(* ===== verification/Crc32.v ===== *)
(** * CRC-32

    [kernel/lib/crc32.c], the branchless bit-by-bit form, against the
    table-driven form, with its error detection. *)
From stdpp Require Import base numbers list.
From S2P Require Import Prelude.

(** ** The code *)

Definition CRC_POLY : Z := 0xEDB88320.

(** [crc = (crc >> 1) ^ (0xEDB88320 & -(crc & 1))]. *)
Definition crc_bit (crc : Z) : Z :=
  Z.lxor (Z.shiftr crc 1) (Z.land CRC_POLY (u32 (- Z.land crc 1))).

(** One byte: eight bit steps. *)
Definition crc_byte (crc b : Z) : Z := Nat.iter 8 crc_bit (Z.lxor crc b).

Definition crc32 (data : list Z) : Z := not32 (foldl crc_byte 0xFFFFFFFF data).

(** ** The table-driven form *)

Definition crc_entry (i : Z) : Z := Nat.iter 8 crc_bit i.
Definition crc_table : list Z := crc_entry <$> seqZ 0 256.
Definition crc_byte_table (crc b : Z) : Z :=
  Z.lxor (znth 0 crc_table (Z.land (Z.lxor crc b) 255)) (Z.shiftr crc 8).
Definition crc32_table (data : list Z) : Z := not32 (foldl crc_byte_table 0xFFFFFFFF data).

(** ** The bit step is linear and one-to-one *)

Lemma neg_low_bit x : u32 (- Z.land x 1) = if Z.testbit x 0 then 2 ^ 32 - 1 else 0.
Proof.
  replace (Z.land x 1) with (Z.b2z (Z.testbit x 0)); [destruct (Z.testbit x 0); done |].
  change 1 with (Z.ones 1); rewrite Z.land_ones, Z.bit0_mod by lia; done.
Qed.

Lemma crc_bit_eq x :
  crc_bit x = Z.lxor (Z.shiftr x 1) (if Z.testbit x 0 then CRC_POLY else 0).
Proof. unfold crc_bit; rewrite neg_low_bit; destruct (Z.testbit x 0); done. Qed.

Lemma crc_bit_lxor x y : crc_bit (Z.lxor x y) = Z.lxor (crc_bit x) (crc_bit y).
Proof.
  rewrite !crc_bit_eq, Z.lxor_spec, Z.shiftr_lxor; apply Z.bits_inj'; intros i Hi.
  rewrite !Z.lxor_spec; destruct (Z.testbit x 0), (Z.testbit y 0); simpl xorb;
    rewrite ?Z.bits_0; destruct (Z.testbit (Z.shiftr x 1) i), (Z.testbit (Z.shiftr y 1) i), (Z.testbit CRC_POLY i); done.
Qed.

Lemma iter_bit_lxor n x y : Nat.iter n crc_bit (Z.lxor x y) = Z.lxor (Nat.iter n crc_bit x) (Nat.iter n crc_bit y).
Proof. induction n as [| n IH]; simpl; [done | by rewrite IH, crc_bit_lxor]. Qed.

Lemma lxor_u32 x y : is_u32 x -> is_u32 y -> is_u32 (Z.lxor x y).
Proof.
  unfold is_u32; intros Hx Hy; assert (0 <= Z.lxor x y) by (apply Z.lxor_nonneg; lia).
  split; [done |]; apply bits_below; [lia | done |]; intros i Hi.
  rewrite Z.lxor_spec, (testbit_above x 32), (testbit_above y 32) by lia; done.
Qed.

Lemma crc_bit_u32 x : is_u32 x -> is_u32 (crc_bit x).
Proof.
  intros Hx; rewrite crc_bit_eq; apply lxor_u32; [| destruct (Z.testbit x 0); unfold is_u32, CRC_POLY; lia].
  unfold is_u32 in *; rewrite Z.shiftr_div_pow2 by lia; split; [apply Z.div_pos; lia | apply Z.div_lt_upper_bound; lia].
Qed.

(** The top bit of the result is the bit shifted out, so nothing is lost. *)
Lemma crc_bit_top x : is_u32 x -> Z.testbit (crc_bit x) 31 = Z.testbit x 0.
Proof.
  intros Hx; rewrite crc_bit_eq, Z.lxor_spec, Z.shiftr_spec, (testbit_above x 32) by (unfold is_u32 in *; lia).
  destruct (Z.testbit x 0); done.
Qed.

Lemma crc_bit_inj x y : is_u32 x -> is_u32 y -> crc_bit x = crc_bit y -> x = y.
Proof.
  intros Hx Hy E; assert (E0 : Z.testbit x 0 = Z.testbit y 0) by (rewrite <- !crc_bit_top, E by done; done).
  rewrite !crc_bit_eq, E0 in E; apply Z.bits_inj'; intros i Hi.
  destruct (Z.eq_dec i 0) as [-> |]; [done |].
  assert (Es : Z.shiftr x 1 = Z.shiftr y 1).
  { apply (f_equal (fun z => Z.lxor z (if Z.testbit y 0 then CRC_POLY else 0))) in E.
    by rewrite !Z.lxor_assoc, !Z.lxor_nilpotent, !Z.lxor_0_r in E. }
  replace i with (i - 1 + 1) by lia; rewrite <- !Z.shiftr_spec, Es by lia; done.
Qed.

Lemma iter_bit_u32 n x : is_u32 x -> is_u32 (Nat.iter n crc_bit x).
Proof. induction n; simpl; auto using crc_bit_u32. Qed.

Lemma iter_bit_inj n x y :
  is_u32 x -> is_u32 y -> Nat.iter n crc_bit x = Nat.iter n crc_bit y -> x = y.
Proof.
  intros Hx Hy; induction n as [| n IH]; simpl; [done |].
  intros E; apply IH, crc_bit_inj; auto using iter_bit_u32.
Qed.

(** Shifting out zero bits only. *)
Lemma iter_bit_shift n x :
  0 <= x -> (forall i, 0 <= i < Z.of_nat n -> Z.testbit x i = false) ->
  Nat.iter n crc_bit x = Z.shiftr x (Z.of_nat n).
Proof.
  intros Hx; induction n as [| n IH]; intros Hz; [done |]; simpl Nat.iter; rewrite IH by (intros; apply Hz; lia).
  rewrite crc_bit_eq, Z.shiftr_spec, Hz by lia; rewrite Z.lxor_0_r, Z.shiftr_shiftr by lia; f_equal; lia.
Qed.

Lemma land_255_range x : 0 <= Z.land x 255 < 256.
Proof. change 255 with (Z.ones 8); rewrite Z.land_ones by lia; apply Z.mod_pos_bound; lia. Qed.

Lemma crc_table_nth i : 0 <= i < 256 -> znth 0 crc_table i = crc_entry i.
Proof.
  intros Hi; apply znth_lookup; [lia |]; unfold crc_table; rewrite list_lookup_fmap.
  rewrite (lookup_seqZ_lt 0 256) by lia; simpl; f_equal; f_equal; lia.
Qed.

(** Eight steps: the low byte picks the table entry, the rest is shifted. *)
Lemma crc_byte_is_table crc b :
  is_u32 crc -> 0 <= b < 256 -> crc_byte crc b = crc_byte_table crc b.
Proof.
  intros Hc Hb; unfold crc_byte, crc_byte_table; set (x := Z.lxor crc b).
  assert (Hx : is_u32 x) by (apply lxor_u32; [done | unfold is_u32; lia]).
  rewrite crc_table_nth by apply land_255_range; unfold crc_entry.
  assert (Ex : x = Z.lxor (Z.land x 255) (Z.ldiff x 255)).
  { apply Z.bits_inj'; intros i Hi; rewrite Z.lxor_spec, Z.land_spec, Z.ldiff_spec.
    destruct (Z.testbit x i), (Z.testbit 255 i); done. }
  rewrite Ex at 1; rewrite iter_bit_lxor; f_equal.
  rewrite iter_bit_shift; change (Z.of_nat 8) with 8.
  - apply Z.bits_inj'; intros i Hi; rewrite !Z.shiftr_spec, Z.ldiff_spec by lia; unfold x.
    rewrite Z.lxor_spec, (testbit_above b 8), (testbit_above 255 8) by lia.
    rewrite xorb_false_r, andb_true_r; done.
  - unfold is_u32 in Hx; apply Z.ldiff_nonneg; lia.
  - intros i Hi; rewrite Z.ldiff_spec; change 255 with (Z.ones 8); rewrite Z.ones_spec_low by lia.
    by rewrite andb_false_r.
Qed.

Definition is_byte (b : Z) : Prop := 0 <= b < 256.

Lemma crc_byte_u32 crc b : is_u32 crc -> is_byte b -> is_u32 (crc_byte crc b).
Proof. intros Hc Hb; apply iter_bit_u32, lxor_u32; [done | unfold is_u32, is_byte in *; lia]. Qed.

Lemma foldl_crc_u32 data crc : is_u32 crc -> Forall is_byte data -> is_u32 (foldl crc_byte crc data).
Proof.
  intros Hc Hd; revert crc Hc; induction Hd as [| b data Hb _ IH]; intros crc Hc; simpl; [done |].
  apply IH, crc_byte_u32; done.
Qed.

Lemma lxor_cancel_r a b c : Z.lxor a c = Z.lxor b c -> a = b.
Proof.
  intros E; apply (f_equal (fun z => Z.lxor z c)) in E.
  by rewrite !Z.lxor_assoc, !Z.lxor_nilpotent, !Z.lxor_0_r in E.
Qed.

Lemma crc_byte_inj c1 c2 b1 b2 :
  is_u32 c1 -> is_u32 c2 -> is_byte b1 -> is_byte b2 ->
  crc_byte c1 b1 = crc_byte c2 b2 -> Z.lxor c1 b1 = Z.lxor c2 b2.
Proof.
  intros H1 H2 B1 B2; unfold crc_byte; apply iter_bit_inj; (apply lxor_u32; [done | unfold is_u32, is_byte in *; lia]).
Qed.

Lemma foldl_crc_inj data c1 c2 :
  is_u32 c1 -> is_u32 c2 -> Forall is_byte data ->
  foldl crc_byte c1 data = foldl crc_byte c2 data -> c1 = c2.
Proof.
  intros H1 H2 Hd; revert c1 c2 H1 H2; induction Hd as [| b data Hb _ IH]; intros c1 c2 H1 H2; simpl; [done |].
  intros E; apply IH in E; [| by apply crc_byte_u32 ..].
  apply crc_byte_inj in E; [by apply lxor_cancel_r in E | done ..].
Qed.

Lemma not32_inj x y : is_u32 x -> is_u32 y -> not32 x = not32 y -> x = y.
Proof.
  unfold not32, u32, is_u32, Z.lnot; intros Hx Hy E.
  rewrite <- (Z_mod_plus_full (Z.pred (- x)) 1), <- (Z_mod_plus_full (Z.pred (- y)) 1) in E.
  rewrite !Z.mod_small in E by lia; lia.
Qed.

(** Buffers that differ in one byte. *)
Lemma crc32_differs pre b1 b2 post :
  Forall is_byte pre -> is_byte b1 -> is_byte b2 -> Forall is_byte post -> b1 <> b2 ->
  crc32 (pre ++ b1 :: post) <> crc32 (pre ++ b2 :: post).
Proof.
  intros Hpre H1 H2 Hpost Hne E; apply Hne; unfold crc32 in E; rewrite !foldl_app in E; simpl in E.
  set (c := foldl crc_byte 0xFFFFFFFF pre) in E.
  assert (Hc : is_u32 c) by (apply foldl_crc_u32; [unfold is_u32; lia | done]).
  apply not32_inj in E; [| by apply foldl_crc_u32, Hpost; apply crc_byte_u32 ..].
  apply foldl_crc_inj in E; [| by apply crc_byte_u32 .. | done].
  apply crc_byte_inj in E; [| done ..].
  rewrite !(Z.lxor_comm c) in E; by apply lxor_cancel_r in E.
Qed.

(** ** Properties *)

(** the bit-by-bit [crc32] computes the checksum of the usual table-driven
    algorithm, on every input. *)
Theorem crc32_is_table_driven data : Forall is_byte data -> crc32 data = crc32_table data.
Proof.
  intros Hd; unfold crc32, crc32_table; f_equal.
  assert (Hc : is_u32 0xFFFFFFFF) by (unfold is_u32; lia); revert Hc; generalize 0xFFFFFFFF.
  induction Hd as [| b data Hb _ IH]; intros c Hc; simpl; [done |].
  rewrite <- crc_byte_is_table by done; apply IH, crc_byte_u32; done.
Qed.

(** a corrupted byte never goes unnoticed: two buffers that differ in one
    byte have different checksums. *)
Theorem crc32_detects_byte pre b1 b2 post :
  Forall is_byte pre -> is_byte b1 -> is_byte b2 -> Forall is_byte post -> b1 <> b2 ->
  crc32 (pre ++ b1 :: post) <> crc32 (pre ++ b2 :: post).
Proof. apply crc32_differs. Qed.

(** ** Witnesses *)

(** The standard check value: the CRC of "123456789". *)
Lemma crc32_is_table_driven_witness :
  crc32 [0x31; 0x32; 0x33; 0x34; 0x35; 0x36; 0x37; 0x38; 0x39] = 0xCBF43926.
Proof.
  rewrite crc32_is_table_driven; [vm_compute; reflexivity |].
  repeat (apply Forall_cons; split; [unfold is_byte; lia |]); apply Forall_nil; exact I.
Defined.

Lemma crc32_detects_byte_witness : crc32 [1; 2; 3] <> crc32 [1; 7; 3].
Proof.
  apply (crc32_detects_byte [1] 2 7 [3]); [| unfold is_byte; lia | unfold is_byte; lia | | lia].
  - apply Forall_singleton; unfold is_byte; lia.
  - apply Forall_singleton; unfold is_byte; lia.
Defined.
(* ===== verification/PrintfTheorems.v ===== *)
(** * Formatted output: theorems

    The bounded writer stores a prefix of the text a format denotes and returns
    the length of the whole; the parser ends; a number that is printed is read
    back by atoi. *)
From Stdlib Require Import ZArith Lia String.
From stdpp Require Import base numbers list.
From S2P Require Import Prelude CString Printf.

#[local] Open Scope Z_scope.

(** ** The text of a format *)

Definition number_text (num base width precision flags : Z) : list Z :=
  let ds := rev (padded (digits (flag flags FLAG_UPPERCASE) num base) precision) in
  let sg := sign_chars flags in
  let gap := Z.to_nat (width - zlen ds - zlen sg) in
  if flag flags FLAG_ZEROPAD then sg ++ replicate gap 48 ++ ds
  else if flag flags FLAG_LEFT then sg ++ ds ++ replicate gap 32
  else replicate gap 32 ++ sg ++ ds.

Definition emission_text (e : emission) : list Z :=
  match e with Chars l => l | Number num base width precision flags => number_text num base width precision flags end.

Fixpoint text_loop (fuel : nat) (fmt : str) (args : list arg) : option (list Z) :=
  match fuel with
  | O => None
  | S fuel =>
    match fmt with
    | [] => Some []
    | c :: rest =>
      if negb (c =? 37) then cons c <$> text_loop fuel rest args
      else '(e, rest, args) ← directive rest args; app (emission_text e) <$> text_loop fuel rest args
    end
  end.
Lemma components_skip s :
  foldl lex_add [] (components (skip_slash s)) = foldl lex_add [] (components s) /\
  peak 0 (components (skip_slash s)) = peak 0 (components s).
Proof.
  destruct s as [| c t]; [done |]; unfold skip_slash; destruct (c =? SLASH) eqn:E; [| done].
  cbn [components]; rewrite E; split; [done |]; cbn [peak].
  rewrite decide_False by done; rewrite decide_True by auto; lia.
Qed.

Lemma skip_cstr s : is_cstr s -> is_cstr (skip_slash s).
Proof. intros Hs; destruct Hs as [| c t Hc Ht]; simpl; [constructor |]; case_if; [done | by constructor]. Qed.

Lemma full_path_cstr cwd inp :
  is_cstr (default (lit "/") cwd) -> is_cstr inp -> is_cstr (full_path cwd inp).
Proof.
  intros Hd Hi; unfold full_path; case_if; [done |].
  destruct (last _); [| done]; case_if; repeat apply Forall_app_2; try done; repeat constructor.
Qed.

Lemma vfs_resolve_path_take cwd inp size :
  1 <= size ->
  vfs_resolve_path cwd inp size
  = Some (take (Z.to_nat (size - 1)) (render (path_parts (skip_slash (cstr (path_temp cwd inp)))))).
Proof.
  intros Hs; unfold vfs_resolve_path; destruct (Z.eqb_spec size 0); [lia |].
  by rewrite put_parts_render.
Qed.

Lemma vfs_resolve_path_lex cwd inp size :
  is_cstr (default (lit "/") cwd) -> is_cstr inp ->
  (length (default (lit "/") cwd) + length inp + 1 < PATH_TEMP)%nat ->
  (peak 0 (components (full_path cwd inp)) <= MAX_PARTS)%nat -> 1 <= size ->
  vfs_resolve_path cwd inp size
  = Some (take (Z.to_nat (size - 1)) (render (foldl lex_add [] (components (full_path cwd inp))))).
Proof.
  intros Hd Hi Hl Hp Hs; rewrite vfs_resolve_path_take, path_temp_full, path_parts_fold by done.
  destruct (components_skip (full_path cwd inp)) as [E1 E2].
  rewrite fold_add_lex; [by rewrite E1 | | cbn [length]; by rewrite E2].
  eapply Forall_impl; [apply components_ok, skip_cstr, full_path_cstr; done | by intros ? []].
Qed.

Lemma components_app_slash c s :
  ~ SLASH ∈ c -> components (c ++ SLASH :: s) = c :: components s.
Proof.
  induction c as [| x c IH]; [done |]; intros [H1 H2]%not_elem_of_cons; cbn [app components].
  destruct (Z.eqb_spec x SLASH); [congruence |]; by rewrite IH.
Qed.

Lemma components_noslash c : ~ SLASH ∈ c -> components c = [c].
Proof.
  induction c as [| x c IH]; [done |]; intros [H1 H2]%not_elem_of_cons; cbn [components].
  destruct (Z.eqb_spec x SLASH); [congruence |]; by rewrite IH.
Qed.

Lemma components_slashed cs :
  Forall plain cs -> cs <> [] -> components (slashed cs) = [] :: cs.
Proof.
  intros H Hne; unfold slashed; destruct H as [| c cs Hc H]; [done |]; clear Hne; cbn [fmap list_fmap concat].
  cbn [app components]; rewrite Z.eqb_refl; f_equal; revert c Hc.
  induction H as [| d cs Hd _ IH]; intros c Hc; cbn [fmap list_fmap concat].
  - rewrite app_nil_r; apply components_noslash, Hc.
  - cbn [app]; rewrite components_app_slash by apply Hc; f_equal; by apply IH.
Qed.

Lemma fold_lex_render cs : Forall plain cs -> foldl lex_add [] (components (render cs)) = cs.
Proof.
  intros H; destruct cs as [| c cs]; [done |]; cbn [render]; rewrite components_slashed by done.
  change (foldl lex_add [] (c :: cs) = c :: cs); by rewrite fold_lex_plain.
Qed.

Lemma peak_plain cs d : Forall plain cs -> peak d cs = (d + length cs)%nat.
Proof.
  intros H; revert d; induction H as [| c cs Hc%plain_not_special _ IH]; intros d; simpl; [lia |].
  rewrite !decide_False by naive_solver; rewrite IH; lia.
Qed.

Lemma peak_render cs : Forall plain cs -> peak 0 (components (render cs)) = length cs.
Proof.
  intros H; destruct cs as [| c cs]; [done |]; cbn [render]; rewrite components_slashed by done.
  cbn [peak]; rewrite decide_False by done; rewrite decide_True by auto.
  pose proof (peak_plain (c :: cs) 0 H) as E; cbn [peak] in E; lia.
Qed.

Lemma render_cstr cs : Forall plain cs -> is_cstr (render cs).
Proof.
  intros H; assert (is_cstr (slashed cs)); [| destruct cs; [repeat constructor | done]].
  unfold slashed; induction H as [| c cs Hc _ IH]; simpl; [constructor |].
  constructor; [unfold SLASH; lia |]; apply Forall_app_2; [apply Hc | done].
Qed.

Lemma render_head cs : znth 0 (render cs) 0 = SLASH.
Proof. by destruct cs. Qed.

(** C29: [vfs_resolve_path] computes the names a path stands for.  Reading [cwd] and
    the path together, with [.] and empty components meaning nothing and [..]
    undoing the name before it, in whatever order these rewritings are applied,
    one list of plain names remains; the output is the absolute path of exactly
    these names, cut to [size - 1] bytes.  This holds as long as the two strings
    fit in the 256-byte working copy together and the path never stands more
    than 32 levels deep. *)
Theorem resolve_path_normal_form cwd inp size :
  is_cstr (default (lit "/") cwd) -> is_cstr inp ->
  (length (default (lit "/") cwd) + length inp + 1 < PATH_TEMP)%nat ->
  (peak 0 (components (full_path cwd inp)) <= MAX_PARTS)%nat -> 1 <= size ->
  exists parts,
    rtc lex_step (components (full_path cwd inp)) parts /\ Forall plain parts /\
    (forall q, rtc lex_step (components (full_path cwd inp)) q -> Forall plain q -> q = parts) /\
    vfs_resolve_path cwd inp size = Some (take (Z.to_nat (size - 1)) (render parts)).
Proof.
  intros Hd Hi Hl Hp Hs; set (cs := components (full_path cwd inp)) in *.
  destruct (fold_lex_rewrites cs []) as [H1 H2]; [constructor | by apply components_ok, full_path_cstr |].
  exists (foldl lex_add [] cs); split; [done |]; split; [done |]; split.
  - intros q Hq Hpl; symmetry; by apply lex_rewrites_unique.
  - by apply vfs_resolve_path_lex.
Qed.

(** A canonical path that fits is left alone: resolving is idempotent. *)
Theorem resolve_path_fixed cwd cs size :
  Forall plain cs -> (length cs <= MAX_PARTS)%nat -> is_cstr (default (lit "/") cwd) ->
  (length (default (lit "/") cwd) + length (render cs) + 1 < PATH_TEMP)%nat ->
  zlen (render cs) < size ->
  vfs_resolve_path cwd (render cs) size = Some (render cs).
Proof.
  intros Hcs Hn Hd Hl Hs; assert (E : full_path cwd (render cs) = render cs)
    by (unfold full_path; by rewrite render_head).
  rewrite vfs_resolve_path_lex; rewrite ?E, ?peak_render; try done; [| by apply render_cstr | unfold zlen in *; lia].
  rewrite fold_lex_render by done; f_equal; apply take_ge; unfold zlen in Hs; lia.
Qed.

(** ** The write policy *)

(** What follows a name in a path. *)
Definition after_name (y : str) : Prop := y = [] \/ head y = Some SLASH.

Lemma name_split p c x y :
  ~ SLASH ∈ p -> ~ SLASH ∈ c -> after_name x -> after_name y ->
  p ++ x = c ++ y -> p = c /\ x = y.
Proof.
  intros Hp Hc Hx Hy; revert c Hc; induction p as [| a p IH]; intros [| b c] Hc E; simpl in *; subst; try done.
  - destruct Hx as [? | Hx]; [done |]; simpl in Hx; simplify_eq; by destruct Hc; left.
  - destruct Hy as [? | Hy]; [done |]; simpl in Hy; simplify_eq; by destruct Hp; left.
  - apply not_elem_of_cons in Hp as [_ Hp], Hc as [_ Hc]; simplify_eq.
    destruct (IH Hp c Hc) as [-> ->]; done.
Qed.

Lemma after_slashed cs y : after_name y -> after_name (slashed cs ++ y).
Proof. destruct cs; simpl; [done |]; by right. Qed.

Lemma slashed_prefix pre cs :
  Forall plain pre -> Forall plain cs ->
  (exists y, slashed cs = slashed pre ++ y /\ after_name y) <-> pre `prefix_of` cs.
Proof.
  intros Hp; revert cs; induction Hp as [| p pre (_ & Hp & _) _ IH]; intros cs Hcs.
  { split; [intros _; apply prefix_nil |]; intros _; exists (slashed cs); split; [done |].
    rewrite <- (app_nil_r (slashed cs)); apply after_slashed; by left. }
  destruct Hcs as [| c cs (_ & Hc & _) Hcs].
  { split; [intros (y & E & _); done | intros H; by apply prefix_nil_not in H]. }
  change (slashed (p :: pre)) with (SLASH :: p ++ slashed pre).
  change (slashed (c :: cs)) with (SLASH :: c ++ slashed cs).
  split.
  - intros (y & E & Hy); simpl in E; rewrite <- app_assoc in E; injection E as E.
    apply name_split in E as [-> E]; try done.
    + apply prefix_cons, IH; [done |]; eauto.
    + rewrite <- (app_nil_r (slashed cs)); apply after_slashed; by left.
    + by apply after_slashed.
  - intros E; pose proof (prefix_cons_inv_1 _ _ _ _ E) as ->.
    apply prefix_cons_inv_2, IH in E as (y & -> & Hy); [| done].
    exists y; simpl; by rewrite <- app_assoc.
Qed.

Lemma render_prefix pre cs :
  Forall plain pre -> pre <> [] -> Forall plain cs ->
  (exists y, render cs = slashed pre ++ y /\ after_name y) <-> pre `prefix_of` cs.
Proof.
  intros Hp Hne Hcs; destruct cs as [| c cs]; [| by apply slashed_prefix].
  destruct Hp as [| p pre Hp _]; [done |]; split; [| intros H; by apply prefix_nil_not in H].
  intros (y & E & _); exfalso; change (slashed (p :: pre)) with (SLASH :: p ++ slashed pre) in E; simpl in E.
  destruct Hp as (_ & _ & Hn & _); destruct p; [done |]; discriminate E.
Qed.
Lemma candidate_serves v i cs m l :
  vfs_ok v -> Forall plain cs -> mounts v !! i = Some m -> candidate (render cs) m l ->
  exists ms, serves v i ms cs /\ l = strlen (render ms) /\ mountpoint m = Some (render ms).
Proof.
  intros Hv Hcs Hi (mp & Hu & Em & Hm & ->).
  destruct (vfs_ok_mount v i m Hv Hi Hu) as (o & ms & _ & _ & Hpl & Em'); rewrite Em in Em'; simplify_eq.
  rewrite mount_matches_under in Hm by done; apply bool_decide_eq_true in Hm.
  exists ms; split; [by exists m | done].
Qed.

Lemma serves_candidate v i ms cs :
  Forall plain cs -> serves v i ms cs ->
  exists m, mounts v !! i = Some m /\ candidate (render cs) m (strlen (render ms)).
Proof.
  intros Hcs (m & Hi & Hu & Em & Hpl & Hpre); exists m; split; [done |]; exists (render ms).
  rewrite mount_matches_under by done; repeat split; try done; by apply bool_decide_eq_true.
Qed.

Lemma slashed_app a b : slashed (a ++ b) = slashed a ++ slashed b.
Proof. unfold slashed; by rewrite fmap_app, concat_app. Qed.

(** Of two leading parts of a path, the one with fewer names is shorter. *)
Lemma render_longer ms ms' :
  Forall plain ms' -> ms `prefix_of` ms' -> ms <> ms' -> strlen (render ms) < strlen (render ms').
Proof.
  intros Hp [k ->] Hne; destruct k as [| c k]; [by rewrite app_nil_r in Hne |].
  apply Forall_app in Hp as [_ Hk]; pose proof (slashed_length _ Hk) as Hl; cbn [length] in Hl.
  unfold strlen, zlen; destruct ms as [| x ms]; [change (render ([] ++ c :: k)) with (slashed (c :: k)); cbn [render length]; lia |].
  change (render ((x :: ms) ++ c :: k)) with (slashed ((x :: ms) ++ c :: k)).
  change (render (x :: ms)) with (slashed (x :: ms)).
  rewrite slashed_app, length_app; lia.
Qed.

Lemma render_rest ms cs :
  ms <> [] -> drop (length (render ms)) (render (ms ++ cs)) = slashed cs.
Proof.
  destruct ms as [| x ms]; [done |]; intros _.
  change (render ((x :: ms) ++ cs)) with (slashed ((x :: ms) ++ cs)).
  change (render (x :: ms)) with (slashed (x :: ms)).
  rewrite slashed_app; apply drop_app_length.
Qed.
(** A key with no segment resolves to null ([any == 0]). *)
Definition walk_path_find (r : registry) (key : str) : option path :=
  match segments key with
  | [] => None
  | segs => walk_find (reg_root r) segs
  end.

Definition walk_path_create (r : registry) (key : str) : registry * option path :=
  match segments key with
  | [] => (r, None)
  | segs => let '(n, a, q) := walk_create (allocs r) (reg_root r) segs in (with_root r n a, q)
  end.

Definition key_has_segment (key : str) : bool := existsb (fun c => negb (c =? DOT)) key.

(** ** Virtual keys *)

(** The digits of the pid, as an [int]; [None] when there is none. *)
Fixpoint read_digits (p : str) (acc : Z) : Z * str :=
  match p with
  | c :: q => if (48 <=? c) && (c <=? 57) then read_digits q (i32 (acc * 10 + (c - 48))) else (acc, p)
  | [] => (acc, [])
  end.

(** The pid and the field of [sys.proc.<pid>.<field>]. *)
Definition reg_proc_split (key : str) : option (Z * str) :=
  if negb (strncmp key (lit "sys.proc.") 9 =? 0) then None
  else
    let p := drop 9 key in
    match p with
    | c :: _ =>
      if (c <? 48) || (57 <? c) then None
      else
        match read_digits p 0 with
        | (n, c' :: f) => if c' =? DOT then Some (n, f) else None
        | (_, []) => None
        end
    | [] => None
    end.

Definition registry_key_is_virtual (key : str) : bool :=
  match reg_proc_split key with Some _ => true | None => false end.

(** Decimal digits of a non-negative number, and [%d]. *)
Fixpoint dec_digits (fuel : nat) (x : Z) : str :=
  match fuel with
  | O => []
  | S m => if x <? 10 then [48 + x] else dec_digits m (x / 10) ++ [48 + x mod 10]
  end.

Definition fmt_d (x : Z) : str :=
  if x <? 0 then 45 :: dec_digits 11 (- x) else dec_digits 11 x.

(** What [reg_virtual_proc] makes of a key: not ours, ours with this buffer
    content, or ours and definitively absent. *)
Inductive virtual_answer := NotVirtual | Answer (v : str) | Absent.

━━━━━━━━

→ WHAT YOU SHOULD DO
Return a word-for-word copy of the lines above from the one holding "(full_path cwd inp)))))." through the one holding "rewrite fold_add_lex; [by", with both of them included and nothing besides.

→ YOUR RESPONSE
  = Some (take (Z.to_nat (size - 1)) (render (foldl lex_add [] (components (full_path cwd inp))))).
Proof.
  intros Hd Hi Hl Hp Hs; rewrite vfs_resolve_path_take, path_temp_full, path_parts_fold by done.
  destruct (components_skip (full_path cwd inp)) as [E1 E2].
  rewrite fold_add_lex; [by rewrite E1 | | cbn [length]; by rewrite E2].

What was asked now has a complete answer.